When determining whether a policy affords coverage for an incident, the insured bears the burden of proving the incident falls within the policy's terms. Miller v. Superior Shipyard and Fabrication, Inc., 01-2683 (La.App. 1 Cir. 11/8/02), 836 So.2d 200, 203. However, an insurer has the burden of proving that a loss falls within a policy exclusion. Additionally, in determining whether an exclusion applies to preclude coverage, courts are guided by the well-recognized rule that an exclusionary clause in an insurance policy must be strictly construed against the insurer, and any ambiguity in the exclusion is construed in favor of the insured. Nonetheless, an insurance policy, including its exclusions, should not be interpreted in an unreasonable or strained manner so as to enlarge or to restrict its provisions beyond what is reasonably contemplated by its terms or so as to achieve an absurd conclusion. Savoie v. Anco Insulations, Inc., 20-0584 (La.App. 1 Cir. 4/9/21), 322 So.3d 1264, 1266-67. Unless a policy conflicts with statutory provisions or public policy, it may limit an insurer's liability and impose and enforce reasonable conditions upon the policy obligations the insurer contractually assumes. Prejean, 274 So.3d at 578-79.

In its motion for summary judgment, EMC referred to the following policy exclusions in its Commercial Auto Policy - Business Auto:

SECTION II - COVERED AUTOS LIABILITY COVERAGE

* * *

B. Exclusions

This insurance does not apply to any of the following:

* * *

3. Workers' Compensation

Any obligation for which the "insured" or the "insured's" insurer may be held liable under any workers' compensation, disability benefits or unemployment compensation law or any similar law.

4. Employee Indemnification And Employer's Liability

"Bodily injury" to:

a. An "employee" of the "insured" arising out of and in the course of:

(1) Employment by the "insured"; or

(2) Performing the duties related to the conduct of the "insured's" business;

* * *

5. Fellow Employee

"Bodily injury" to:

a. Any fellow "employee" of the "insured" arising out of and in the course of the fellow "employee's" employment or while performing duties related to the conduct of your business....

It is undisputed that Circle L was an "insured" under EMC's policy. However, in his appeal, Mr. Ellis maintains that he was an independent contractor, rather than an employee, as evidenced by the independent contractor agreement he signed with Circle L, and not excluded from coverage for his injuries under EMC's insurance policy. Therefore, the central issue in this appeal is the nature of the relationship between Mr. Ellis and Circle L.

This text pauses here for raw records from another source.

(** X6: on a usable board with no row shorter than the first,
    [choose_move] returns the first direction of the turn's order whose
    cell holds 0, having looked up the blocked cells before it and that
    cell and no other; it returns a direction whose cell is taken only
    when all four are, and that direction is RIGHT. *)
Theorem choose_move_first_safe
    (state : State) (boosts_remaining player_number : Z)
    (grid : list (list Z)) (width height : Z) :
  board state = Some grid ->
  degenerate grid = false ->
  _get_board_size grid = (width, height) ->
  no_short_row grid = true ->
  let head := head_of state player_number in
  let order := preferred_order_of (get (turn_count state) 0 mod 4) in
  let run := choose_move state boosts_remaining player_number in
  (exists before name after,
     order = before ++ name :: after
     /\ Forall (blocked grid width height head) before
     /\ marker grid (neighbour width height head name) = Ok 0
     /\ run = (map (neighbour width height head) (before ++ [name]),
               Ok name))
  \/ ((forall name, In name direction_names ->
         blocked grid width height head name)
      /\ run = (map (neighbour width height head) order, Ok "RIGHT")).
Proof.
  intros Hb Hd Hs Hrows head order run. subst head order run.
  enter_loop Hb Hd Hs.
  destruct (loop_decides grid width height head_x head_y
              (preferred_order_of (get (turn_count state) 0 mod 4))
              Hd Hs Hrows (preferred_order_of_names _))
    as [Hfirst | (Hall & Hrun)]; [left; exact Hfirst | right].
  split; [| exact Hrun].
  intros name Hname.
  exact (proj1 (Forall_forall _ _) Hall name
           (preferred_order_complete _ name Hname)).
Qed.

Lemma choose_move_first_safe_witness :
  let grid := [[0; 0; 0]; [1; 0; 1]; [0; 0; 0]] in
  let run := choose_move wrap_state 3 1 in
  (exists before name after,
     ["RIGHT"; "DOWN"; "UP"; "LEFT"] = before ++ name :: after
     /\ Forall (blocked grid 3 3 (2, 1)) before
     /\ marker grid (neighbour 3 3 (2, 1) name) = Ok 0
     /\ run = (map (neighbour 3 3 (2, 1)) (before ++ [name]), Ok name))
  \/ ((forall name, In name direction_names -> blocked grid 3 3 (2, 1) name)
      /\ run = (map (neighbour 3 3 (2, 1)) ["RIGHT"; "DOWN"; "UP"; "LEFT"],
                Ok "RIGHT")).
Proof.
  exact (choose_move_first_safe wrap_state 3 1
           [[0; 0; 0]; [1; 0; 1]; [0; 0; 0]] 3 3
           eq_refl eq_refl eq_refl eq_refl).
Defined.

Lemma loop_head_shift (board : list (list Z))
    (width height head_x head_y a b : Z) (order : list string) :
  _choose_safe_direction_loop board width height
    (head_x + a * width) (head_y + b * height) order
  = _choose_safe_direction_loop board width height head_x head_y order.
Proof.
  induction order as [| n rest IH]; [reflexivity |].
  cbn [_choose_safe_direction_loop].
  destruct (dict_getitem DIRECTION_VECTORS n) as [[dx dy] | e];
    [rewrite !bind_lift_ok | reflexivity].
  unfold mod_.
  destruct (width =? 0); [reflexivity | rewrite !bind_lift_ok].
  destruct (height =? 0); [reflexivity | rewrite !bind_lift_ok].
  replace (head_x + a * width + dx) with (head_x + dx + a * width) by lia.
  replace (head_y + b * height + dy) with (head_y + dy + b * height) by lia.
  rewrite !Z_mod_plus_full.
  destruct (_is_cell_safe board ((head_x + dx) mod width)
              ((head_y + dy) mod height)) as [t [[|] | e]];
    cbn [bind]; try reflexivity.
  now rewrite IH.
Qed.

(** X7: a head that lies off the board is taken at its wrapped place:
    two states with the same board and turn_count whose heads differ by
    a multiple of the width in x and a multiple of the height in y make
    the same run of [choose_move]. *)
Theorem choose_move_head_wraps
    (state state' : State) (boosts_remaining boosts_remaining' : Z)
    (player_number : Z) (width height a b : Z) :
  board state' = board state ->
  turn_count state' = turn_count state ->
  _get_board_size (get (board state) []) = (width, height) ->
  head_of state' player_number
  = (fst (head_of state player_number) + a * width,
     snd (head_of state player_number) + b * height) ->
  choose_move state' boosts_remaining' player_number
  = choose_move state boosts_remaining player_number.
Proof.
  intros Hb Ht Hs Hh. rewrite !choose_move_run, Hb, Ht, Hh.
  cbn [fst snd].
  destruct (negb (truthy (get (board state) []))); [reflexivity |].
  unfold _choose_safe_direction. rewrite Hs.
  destruct ((width =? 0) || (height =? 0)); [reflexivity |].
  apply loop_head_shift.
Qed.

Lemma choose_move_head_wraps_witness :
  choose_move (snapshot [[0; 1; 0]; [1; 1; 0]; [0; 1; 0]] [(4, -2)] [] 2)
    0 1
  = choose_move (snapshot [[0; 1; 0]; [1; 1; 0]; [0; 1; 0]] [(1, 1)] [] 2)
      3 1.
Proof.
  apply (choose_move_head_wraps
           (snapshot [[0; 1; 0]; [1; 1; 0]; [0; 1; 0]] [(1, 1)] [] 2)
           (snapshot [[0; 1; 0]; [1; 1; 0]; [0; 1; 0]] [(4, -2)] [] 2)
           3 0 1 3 3 1 (-1)); reflexivity.
Defined.

Lemma getitem_raises {A : Type} (l : list A) (i : Z) (e : exn) :
  getitem l i = Raise e -> e = IndexError.
Proof.
  unfold getitem. destruct (_ <? 0); [intros H; now injection H |].
  destruct (nth_error l _); [discriminate | intros H; now injection H].
Qed.

Lemma marker_raises (board : list (list Z)) (c : cell) (e : exn) :
  marker board c = Raise e -> e = IndexError.
Proof.
  unfold marker, and_then.
  destruct (getitem board (snd c)) as [row | e'] eqn:E.
  - apply getitem_raises.
  - intros H. injection H as <-. exact (getitem_raises _ _ _ E).
Qed.

Lemma loop_raises (board : list (list Z))
    (width height head_x head_y : Z) (order : list string) (e : exn) :
  degenerate board = false ->
  _get_board_size board = (width, height) ->
  Forall (fun n => In n direction_names) order ->
  outcome (_choose_safe_direction_loop board width height head_x head_y
             order) = Raise e ->
  e = IndexError.
Proof.
  intros Hd Hs Hnames.
  induction Hnames as [| n rest Hn Hrest IH]; [discriminate |].
  rewrite loop_step by assumption. cbv zeta.
  destruct (marker board (neighbour width height (head_x, head_y) n))
    as [v | e'] eqn:E.
  - destruct (v =? 0); [discriminate |].
    destruct (_choose_safe_direction_loop board width height
                head_x head_y rest) as [t r].
    exact IH.
  - cbn [outcome snd]. intros H. injection H as <-.
    exact (marker_raises _ _ _ E).
Qed.

Lemma choose_move_returns_name
    (state : State) (boosts_remaining player_number : Z) :
  no_short_row (get (board state) []) = true ->
  exists name,
    In name direction_names
    /\ outcome (choose_move state boosts_remaining player_number) = Ok name.
Proof.
  intros Hrows. rewrite choose_move_run.
  set (grid := get (board state) []) in *.
  destruct (board_size_cases grid)
    as [(Hd & _ & _) | (Hd & row0 & tl & Hb & Hne & Hs & Hw & Hh)].
  - exists "RIGHT". split; [unfold direction_names; cbn [In]; auto 6 |].
    destruct (negb (truthy grid)); [reflexivity |].
    now rewrite choose_safe_direction_degenerate.
  - rewrite (usable_truthy grid Hd).
    rewrite (choose_safe_direction_usable grid _ _ _ _ Hd Hs).
    apply (loop_outcome grid _ _ _ _ Hd Hs);
      [apply preferred_order_of_names |].
    intros c Hx Hy.
    exact (marker_defined grid _ _ c Hrows Hd Hs Hx Hy).
Qed.

Lemma choose_safe_direction_raises (grid : list (list Z))
    (head_x head_y : Z) (order : list string) (e : exn) :
  Forall (fun name => In name direction_names) order ->
  outcome (_choose_safe_direction grid head_x head_y order) = Raise e ->
  e = IndexError /\ no_short_row grid = false.
Proof.
  intros Hnames Hraise. split.
  - destruct (board_size_cases grid)
      as [(Hd & _ & _) | (Hd & row0 & tl & Hb & Hne & Hs & Hw & Hh)].
    + rewrite choose_safe_direction_degenerate in Hraise by exact Hd.
      discriminate Hraise.
    + rewrite (choose_safe_direction_usable grid _ _ _ _ Hd Hs) in Hraise.
      exact (loop_raises grid _ _ _ _ _ e Hd Hs Hnames Hraise).
  - destruct (no_short_row grid) eqn:Hrows; [| reflexivity].
    destruct (choose_safe_direction_returns_name grid head_x head_y order
                Hrows Hnames) as (name & _ & Hok).
    rewrite Hok in Hraise. discriminate Hraise.
Qed.

(** X8: on a state dictionary (the board a list of lists of ints, the
    trails lists of lists of ints, turn_count an int or None)
    [choose_move] raises in three cases only, all with a non-empty board:
    IndexError when the last element of the trail of the requesting
    player has fewer than two coordinates; else TypeError when
    turn_count is None; else IndexError when the board has a row shorter
    than the first.  The KeyError and the ZeroDivisionError its helpers
    can raise never leave it. *)
Theorem choose_move_raises_only_on_malformed
    (state : BrainJson.State) (boosts_remaining player_number : Z)
    (e : exn) :
  outcome (BrainJson.choose_move state boosts_remaining player_number)
  = Raise e ->
  truthy (get (BrainJson.board state) []) = true
  /\ ((e = IndexError /\ head_readable state player_number = false)
      \/ (e = TypeError
          /\ head_readable state player_number = true
          /\ turn_readable state = false)
      \/ (e = IndexError
          /\ head_readable state player_number = true
          /\ turn_readable state = true
          /\ no_short_row (get (BrainJson.board state) []) = false)).
Proof.
  intros Hraise.
  destruct (truthy (get (BrainJson.board state) [])) eqn:Hb.
  2: { unfold BrainJson.choose_move in Hraise. rewrite Hb in Hraise.
       discriminate Hraise. }
  split; [reflexivity |].
  destruct (json_head_readable state player_number)
    as [(Hhead & head & Hh) | (Hhead & Hh)].
  - destruct (json_turn_readable state)
      as [(Hturn & t & Ht) | (Hturn & Ht)].
    + right. right.
      rewrite (json_choose_move_run state _ _ head t Hb Hh Ht) in Hraise.
      destruct (choose_safe_direction_raises _ _ _ _ e
                  (preferred_order_of_names _) Hraise) as [He Hrows].
      now repeat split.
    + right. left.
      unfold BrainJson.choose_move in Hraise.
      rewrite Hb, Hh, Ht in Hraise. cbn [negb] in Hraise.
      rewrite bind_ret_l in Hraise. destruct head as [head_x head_y].
      cbn in Hraise. injection Hraise as <-. now repeat split.
  - left.
    unfold BrainJson.choose_move in Hraise.
    rewrite Hb, Hh in Hraise. cbn in Hraise.
    injection Hraise as <-. now split.
Qed.

Lemma choose_move_raises_only_on_malformed_witness :
  truthy (get (BrainJson.board null_turn_json) []) = true
  /\ ((TypeError = IndexError /\ head_readable null_turn_json 1 = false)
      \/ (TypeError = TypeError
          /\ head_readable null_turn_json 1 = true
          /\ turn_readable null_turn_json = false)
      \/ (TypeError = IndexError
          /\ head_readable null_turn_json 1 = true
          /\ turn_readable null_turn_json = true
          /\ no_short_row (get (BrainJson.board null_turn_json) [])
             = false)).
Proof.
  apply (choose_move_raises_only_on_malformed null_turn_json 0 1 TypeError).
  reflexivity.
Defined.

(** X9: when the cell in the first direction of the turn's order is
    free, [choose_move] looks up that cell only and moves there; the
    first direction goes through RIGHT, DOWN, LEFT, UP as turn_count
    goes through 0, 1, 2, 3 modulo 4. *)
Theorem choose_move_first_preference
    (state : State) (boosts_remaining player_number : Z)
    (grid : list (list Z)) (width height : Z) :
  board state = Some grid ->
  degenerate grid = false ->
  _get_board_size grid = (width, height) ->
  let head := head_of state player_number in
  let first := nth (Z.to_nat (get (turn_count state) 0 mod 4))
                 ["RIGHT"; "DOWN"; "LEFT"; "UP"] "UP" in
  marker grid (neighbour width height head first) = Ok 0 ->
  choose_move state boosts_remaining player_number
  = ([neighbour width height head first], Ok first).
Proof.
  intros Hb Hd Hs head first. subst head.
  enter_loop Hb Hd Hs. intros Hfree.
  pose proof (Z.mod_pos_bound (get (turn_count state) 0) 4 eq_refl)
    as Hpattern.
  assert (Hcases : get (turn_count state) 0 mod 4 = 0
                   \/ get (turn_count state) 0 mod 4 = 1
                   \/ get (turn_count state) 0 mod 4 = 2
                   \/ get (turn_count state) 0 mod 4 = 3) by lia.
  subst first.
  destruct Hcases as [E | [E | [E | E]]]; rewrite E in *;
    [ change (nth (Z.to_nat 0) ["RIGHT"; "DOWN"; "LEFT"; "UP"] "UP")
        with "RIGHT" in *
    | change (nth (Z.to_nat 1) ["RIGHT"; "DOWN"; "LEFT"; "UP"] "UP")
        with "DOWN" in *
    | change (nth (Z.to_nat 2) ["RIGHT"; "DOWN"; "LEFT"; "UP"] "UP")
        with "LEFT" in *
    | change (nth (Z.to_nat 3) ["RIGHT"; "DOWN"; "LEFT"; "UP"] "UP")
        with "UP" in * ];
    unfold preferred_order_of; cbn [Z.eqb Pos.eqb];
    (rewrite loop_step;
     [cbv zeta; now rewrite Hfree | assumption | assumption
     | unfold direction_names; cbn [In]; auto 6]).
Qed.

In support of its motion for summary judgment, EMC submitted the affidavit of EMC's representative with a copy of the insurance policy at issue attached, the deposition Mr. Ellis, and the deposition of Circle L, through its representative, Floyd Landry. Mr. Ellis testified that he began working for Circle L as a helper approximately two weeks before the accident at issue. He explained that his job as a helper was to help load portable buildings onto a trailer and strap them down and to help unload them from the trailer and block them to make sure they were level. Mr. Ellis stated that he did not supply his own tools. He also testified that he worked Monday through Friday and was paid $100.00 per day. Mr. Ellis stated that a typical day was approximately eight to nine hours during the time he worked, and he believed that he would be fired if he did not show up for work.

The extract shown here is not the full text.